В-четвертых, затяжной характер современных вооруженных конфликтов. Как правило, активная фаза сменяется фазами меньшей интенсивности огневого воздействия, однако не меньшей, а, может, даже большей по напряжению вертолетных сил. Отсюда особое значение приобретают способности вести длительные боевые и небоевые действия в отрыве от мест основного базирования. Не 2–3 недели, а несколько месяцев, а быть может, и лет.
В-пятых, расходы на винтокрылую технику. Средства, вкладываемые в вертолетостроение, измеряются миллиардами долларов, и основная их доля приходится на военные разработки. Поэтому непонятно, зачем тратить средства на тяжелые ударные вертолеты и бросать их против мирного населения? Что могли сделать легендарные Ми-24, предназначенные для борьбы с бронетанковой техникой на поле боя, в Беслане? Ничего, кроме того, чтобы в случае отказа двигателя «проломить кому-нибудь крышу». Что может модернизировать на боевых вертолетах израильская компания IAI? Если вся израильская авиационная промышленность – «признанный лидер» по внедрению новых информационных технологий в ВВТ, проиграла повстанцам?
Сегодня нужны доступные универсальные средства с простой и понятной системой эксплуатации, способные работать по замкнутой схеме: сбор информации – анализ – принятие решения – применение высокоточного оружия (дешевого) «чужими руками», например, ударными БПЛА. Нужны новые критерии оценки эффективности. Вместо криков о превосходстве по критерию «стоимость-эффективность» в нескольких вылетах на поле боя по оси «запад-восток» считать нужно весь жизненный цикл по направлению «север-юг»...
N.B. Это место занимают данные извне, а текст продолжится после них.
(* ===== verification/LogicInv.v ===== *)
(** * The handle tables of the server logic

    [fd_inv]: the two tables of open handles agree with each other and with
    the heap.  Every RPC handler of [ServerLogic] keeps it, so that no handle
    in a table is ever dangling and no handle object leaks. *)

From stdpp Require Import functions.
From S2P Require Import Prelude Names ServerTypes DbApi ServerLogic.

(** The list of a key, empty for a missing one. *)
Definition lst {K V} `{Countable K} (m : gmap K (list V)) (k : K) : list V := default [] (m !! k).

(** ** The invariant *)

Section tables.
Implicit Types (F : string -> list (Z * Z)) (G : Z -> list Z) (hp : gmap Z FileHandler).

Record fd_tables F G hp (nx : Z) : Prop := {
  ft_live se p : p ∈ G se -> exists h, hp !! p = Some h /\ (se, p) ∈ F (fh_file_name h);
  ft_file f se p : (se, p) ∈ F f -> p ∈ G se /\ exists h, hp !! p = Some h /\ fh_file_name h = f;
  ft_one se se' p : p ∈ G se -> p ∈ G se' -> se = se';
  ft_nodup f : NoDup (F f);
  ft_all p h : hp !! p = Some h -> exists se, p ∈ G se;
  ft_next p h : hp !! p = Some h -> p < nx;
}.

Lemma fd_tables_ext F F' G G' hp nx : (forall f, F' f = F f) -> (forall se, G' se = G se) ->
  fd_tables F G hp nx -> fd_tables F' G' hp nx.
Proof.
  intros HF HG [H1 H2 H3 H4 H5 H6]. split.
  - intros se p. rewrite HG. intros (h & ? & ?)%H1. exists h. by rewrite HF.
  - intros f se p. rewrite HF, HG. apply H2.
  - intros se se' p. rewrite !HG. apply H3.
  - intros f. by rewrite HF.
  - intros p h (se & ?)%H5. exists se. by rewrite HG.
  - done.
Qed.

(** The object [p] is live but in no table. *)
Definition fd_pending F G hp nx p h : Prop :=
  hp !! p = Some h /\ p < nx /\ fd_tables F G (delete p hp) nx.

Lemma fd_alloc F G hp nx h : fd_tables F G hp nx -> fd_pending F G (<[nx := h]> hp) (Z.succ nx) nx h.
Proof.
  intros [H1 H2 H3 H4 H5 H6]. split_and!; [by rewrite lookup_insert_eq|lia|].
  rewrite delete_insert_id; [by split; eauto; intros p g Hp; pose proof (H6 p g Hp); lia|].
  destruct (hp !! nx) eqn:E; [|done]. apply H6 in E. lia.
Qed.

Lemma fd_set F G hp nx p h h' : fd_pending F G hp nx p h ->
  fd_pending F G (<[p := h']> hp) nx p h'.
Proof.
  intros (H1 & H2 & H3). split_and!; [by rewrite lookup_insert_eq|done|].
  by rewrite delete_insert_eq.
Qed.

Lemma fd_not_in F G hp nx p h : fd_pending F G hp nx p h -> (forall se, p ∉ G se) /\ forall f se, (se, p) ∉ F f.
Proof.
  intros (H1 & H2 & [T1 T2 _ _ _ _]). assert (forall se, p ∉ G se) as Hn.
  { intros se (g & Hg & _)%T1. by rewrite lookup_delete_eq in Hg. }
  split; [done|]. intros f se (Hp & _)%T2. by apply Hn in Hp.
Qed.

Lemma fd_add F G hp nx p h se : fd_pending F G hp nx p h ->
  fd_tables (<[fh_file_name h := F (fh_file_name h) ++ [(se, p)]]> F) (<[se := G se ++ [p]]> G) hp nx.
Proof.
  intros Hp. destruct (fd_not_in _ _ _ _ _ _ Hp) as [HnG HnF].
  destruct Hp as (H1 & H2 & [T1 T2 T3 T4 T5 T6]).
  assert (forall f q, q ∈ <[fh_file_name h := F (fh_file_name h) ++ [(se, p)]]> F f <->
    q ∈ F f \/ (f = fh_file_name h /\ q = (se, p))) as EF.
  { intros f q. destruct (decide (f = fh_file_name h)) as [->|].
    - rewrite fn_lookup_insert. rewrite elem_of_app, list_elem_of_singleton. tauto.
    - rewrite fn_lookup_insert_ne by done. tauto. }
  assert (forall t q, q ∈ <[se := G se ++ [p]]> G t <-> q ∈ G t \/ (t = se /\ q = p)) as EG.
  { intros t q. destruct (decide (t = se)) as [->|].
    - rewrite fn_lookup_insert. rewrite elem_of_app, list_elem_of_singleton. tauto.
    - rewrite fn_lookup_insert_ne by done. tauto. }
  assert (forall q g, delete p hp !! q = Some g -> hp !! q = Some g /\ q <> p) as ED.
  { intros q g [? ?]%lookup_delete_Some. by split. }
  split.
  - intros t q [Hq|[-> ->]]%EG.
    + destruct (T1 t q Hq) as (g & (Hg & _)%ED & Hin). exists g. split; [done|]. apply EF. by left.
    + exists h. split; [done|]. apply EF. by right.
  - intros f t q [Hq|[-> [= -> ->]]]%EF.
    + destruct (T2 f t q Hq) as (Hin & g & (Hg & _)%ED & Hf). split; [apply EG; by left|by exists g].
    + split; [apply EG; by right|by exists h].
  - intros t t' q [Hq|[-> ->]]%EG [Hq'|[-> E]]%EG; [by apply (T3 t t' q)| | |done].
    + subst. by apply HnG in Hq.
    + by apply HnG in Hq'.
  - intros f. destruct (decide (f = fh_file_name h)) as [->|].
    + rewrite fn_lookup_insert. apply list.NoDup_app. split_and!; [done| |apply list.NoDup_singleton].
      intros q Hq ->%list_elem_of_singleton. by apply HnF in Hq.
    + by rewrite fn_lookup_insert_ne.
  - intros q g Hg. destruct (decide (q = p)) as [->|]; [exists se; apply EG; by right|].
    destruct (T5 q g) as (t & Ht); [by rewrite lookup_delete_ne|]. exists t. apply EG. by left.
  - intros q g Hg. destruct (decide (q = p)) as [->|]; [done|]. apply (T6 q g). by rewrite lookup_delete_ne.
Qed.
Подводя итоги, необходимо отметить, вся армейская авиация оказалась не готова к новым реалиям. Бесполезность наряду с большим количеством необъяснимых катастроф и преобладанием небоевых потерь – наглядный показатель этого. Вспомните, с чего начались боевые действия в Ираке, – со столкновения двух вертолетов, в которых погибли несколько десятков военнослужащих коалиционных войск. А периодические наскоки иракских боевиков «загоняют» месячные вертолетные потери выше потерь всей наземной группировки.
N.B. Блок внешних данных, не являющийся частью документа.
(* ===== verification/ChubbyProps.v ===== *)
(** * Runs of the server process

    The theorems of [ChubbyApp] on concrete states, and three runs in which
    the front end and the logic do not fit: a closed session that is still
    written to, a lock that is handed to a session that is gone, and an event
    in the middle of a reply. *)

From S2P Require Import Prelude Endian Xdr RpcMsg Rpc MsgSock ServerTypes Interfaces ChubbyServer.
From S2P Require Import DbApi ServerDB ServerDBProps Backstore BackstoreRefine ServerLogic LogicInv LogicErrors.
From S2P Require Import LogicProps ChubbyApp.

#[local] Existing Instance strict_engine.
#[local] Existing Instance one_server.

(** One replica over [sample_db]; [write] takes what it is given. *)
Definition server_run (es : list srv_event) : outcome (Server (Api Db)) unit :=
  srv_run sample_hash no_stale (fun _ _ => true) es (new_server (api_init sample_db 0)).

(** The bytes of a request, and a connection on descriptor [4 + id] that
    starts its session. *)
Definition asks (id : Z) (p : api_proc) (a : arg_wire_type api_v1 p) (x : Z) : list srv_event :=
  [EvReceive id (Some (wire (call_hdr api_v1 p x, a)))].
Definition fluent : list written := replicate 10 (Wrote 4000).
Definition login (id : Z) (name : string) : list srv_event :=
  EvAccept (4 + id) "host" fluent :: asks id P_startSession name 1.

(** The end of a session closes its handles after its socket and its maps
    are gone.  A client that holds a lock and listens to [EV_LOCK_CHANGED] on
    the node disconnects: the event of the release goes to descriptor 0, the
    standard input of the server. *)
Lemma disconnect_writes_descriptor_0 :
  match server_run (login 1 "alice" ++ asks 1 P_fileOpen (mkArgOpen "/d/f" 0x102) 2 ++
                    asks 1 P_acquire forged 3 ++ [EvReceive 1 None]) with
  | Ret _ s => (direct s).*1 = [5; 0] /\ socks s = ∅ /\ sessionid_to_fd_map_ s !! 1 = Some 0
  | _ => False
  end.
Proof. vm_compute. done. Qed.

(** Three clients; the last two wait for the lock of the first. *)
Definition waiters : list srv_event :=
  login 1 "alice" ++ asks 1 P_acquire forged 2 ++ login 2 "bob" ++ asks 2 P_acquire forged 2 ++
  login 3 "carol" ++ asks 3 P_acquire forged 2.

(** The end of a session leaves its calls in the queues of locks.  When
    the lock is released it is handed to the session that is gone, and an
    assertion stops the server. *)
Lemma dead_waiter_stops_server :
  (exists s, server_run (waiters ++ [EvReceive 2 None]) = Ret tt s) /\
  server_run (waiters ++ EvReceive 2 None :: asks 1 P_release forged 3) = Abort /\
  server_run (waiters ++ [EvReceive 3 None]) = Diverge.
Proof. split_and!; [eexists; vm_compute; reflexivity|vm_compute; reflexivity..]. Qed.

(** An event that is sent while a reply is half written ends up in the
    middle of the reply, because [send] does not use the queue. *)
Lemma event_splits_reply :
  let reply1 := reply_frame 1 (OReply 1 1 (RepBool (RB_val true))) in
  let reply2 := reply_frame 1 (OReply 1 2 (RepInt 6)) in
  let event1 := event_frame 1 (mkEventContent EV_NOP "inc") in
  let event2 := event_frame 2 (mkEventContent EV_NOP "inc done") in
  match server_run (EvAccept 5 "host" [Wrote 10; Wrote 4000] :: asks 1 P_startSession "alice" 1 ++
                    asks 1 P_increment 5 2 ++ [EvWritable 1]) with
  | Ret _ s => (stream ∘ sk_out) <$> socks s !! 1 =
      Some (take 10 reply1 ++ event1 ++ event2 ++ drop 10 reply1 ++ reply2)
  | _ => False
  end.
Proof. vm_compute. reflexivity. Qed.

(** ** The theorems on concrete states *)

#[local] Instance possible_dec {D} e (s : Server (Api D)) : Decision (possible e s).
Proof. destruct e; cbn; apply _. Defined.

(** The state after the events, when each of them can happen. *)
Fixpoint runs_to (es : list srv_event) (s : Server (Api Db)) : option (Server (Api Db)) :=
  match es with
  | [] => Some s
  | e :: es =>
      if decide (possible e s) then
        match srv_step sample_hash no_stale (fun _ _ => true) e s with
        | Ret _ s => runs_to es s
        | _ => None
        end
      else None
  end.

Definition fresh : Server (Api Db) := new_server (api_init sample_db 0).

Lemma runs_to_reach es s s' : srv_reach sample_hash no_stale (fun _ _ => true) s -> runs_to es s = Some s' ->
  srv_reach sample_hash no_stale (fun _ _ => true) s'.
Proof.
  revert s. induction es as [|e es IH]; intros s Hs; cbn; [by intros [= <-]|].
  destruct (decide _) as [Hp|]; [|done]. destruct (srv_step _ _ _ e s) as [[] s1|? ?| |] eqn:E; try done.
  apply IH. by apply (reach_step _ _ _ e s).
Qed.

Lemma runs_to_ok es s s' : sessions_ok s -> fd_inv (app s) -> runs_to es s = Some s' -> sessions_ok s'.
Proof.
  revert s. induction es as [|e es IH]; intros s Hs Ha; cbn; [by intros [= <-]|].
  destruct (decide _) as [Hp|]; [|done].
  pose proof (step_ok sample_hash no_stale (fun _ _ => true) e s Hs Ha Hp) as Hok.
  destruct (srv_step _ _ _ e s) as [[] s1|? ?| |]; try done. by apply IH; apply Hok.
Qed.

Definition one_gone : option (Server (Api Db)) := runs_to (waiters ++ [EvReceive 2 None]) fresh.
Lemma one_gone_runs : exists s, one_gone = Some s.
Proof. eexists. vm_compute. reflexivity. Qed.

Lemma sessions_consistent_witness : exists s, one_gone = Some s /\ sessions_ok s /\ fd_inv (app s).
Proof.
  destruct one_gone_runs as [s Hs]. exists s. split; [exact Hs|].
  apply (sessions_consistent sample_hash no_stale (fun _ _ => true)).
  exact (runs_to_reach _ _ _ (reach_new _ _ _ sample_db 0) Hs).
Defined.

(** A started session asks for a lock. *)
Definition logged_in : option (Server (Api Db)) := runs_to (login 1 "alice") fresh.
Definition lock_reply : output := OReply 1 2 (RepBool (RB_val true)).

Lemma logged_in_runs : exists s a', logged_in = Some s /\ sessionid_to_msgsock_map_ s !! 1 = Some 1 /\
  (exists k, socks s !! 1 = Some k /\ wfail_ (sk_out k) = false /\ wqueue_ (sk_out k) = [] /\ wsize_ (sk_out k) = 0 /\
     wstart_ (sk_out k) = 0%nat /\ stream (sk_out k) = reply_frame 1 (OReply 1 1 (RepBool (RB_val true)))) /\
  handle sample_hash no_stale (Q_tryAcquire forged) 1 2 (on_out (fun _ => []) (app s)) = Ret tt a' /\
  out a' = [lock_reply].
Proof. do 2 eexists. split; [vm_compute; reflexivity|]. split_and!; [done|eexists; split_and!; done|vm_compute; reflexivity|done]. Qed.

Lemma request_served_witness : exists s s', logged_in = Some s /\
  srv_receive_cb (chubby_services sample_hash no_stale (fun _ _ => true)) 1
    (Some (wire (call_hdr api_v1 P_tryAcquire 2, forged))) s = Ret tt s' /\
  sent 1 (reply_frame 1 (OReply 1 1 (RepBool (RB_val true))) ++ reply_frame 1 lock_reply) s'.
Proof.
  destruct logged_in_runs as (s & a' & Hs & Hms & (k & Hk & Hf & Hq & Hz & Hst & Hw) & Hrun & Hout).
  destruct (request_served sample_hash no_stale (fun _ _ => true) P_tryAcquire forged 1 2 s a')
    as (s' & Hr & _ & _ & _ & _ & Ht).
  - exact (runs_to_ok _ _ _ (new_server_ok _) (api_init_inv _ _) Hs).
  - rewrite Hms. by eexists.
  - clear. done.
  - clear. vm_compute. done.
  - exact Hrun.
  - rewrite Hout. constructor; [|constructor]. clear -Hms. cbn. rewrite Hms. split_and!; done.
  - exists s, s'. split; [exact Hs|]. split; [exact Hr|]. rewrite Hout in Ht.
    specialize (Ht 1 (reply_frame 1 (OReply 1 1 (RepBool (RB_val true))))). cbn [fmap list_fmap concat] in Ht.
    rewrite app_nil_r in Ht. apply Ht; [|by constructor].
    exists 1, k. split; [exact Hms|]. split; [exact Hk|]. clear -Hf Hq Hz Hst Hw.
    unfold MsgSock.writes. rewrite Hf, <-Hw. unfold writer_ok, waiting, no_empty.
    rewrite Hq, Hst, Hz, app_nil_r. cbn. by split_and!; [constructor|..].
Defined.

Lemma handlers_never_throw_witness :
  u32 4 /\ handle sample_hash no_stale (Q_fileClose forged) 3 4 waiting_state <> Throw exn_sql waiting_state.
Proof. split; [done|]. apply handlers_never_throw. done. Defined.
Таким образом, изменение роли и условий применения, усложнение задач и расширение диапазона выполняемых функций неминуемо ведет к росту небоевых потерь. Вместе с усилением тенденции меняется само содержание урона (потери в условиях искаженной информации или информационного голода, потери от своих…). Для предотвращения небоевых потерь нужен целый комплекс мероприятий, среди которых определяющим в будущей войне становится использование новых вертолетных технологий. Наши вооруженные силы обязаны осваивать их быстро и разумно. Разума нам не занимать, только «запрягаем» медленно.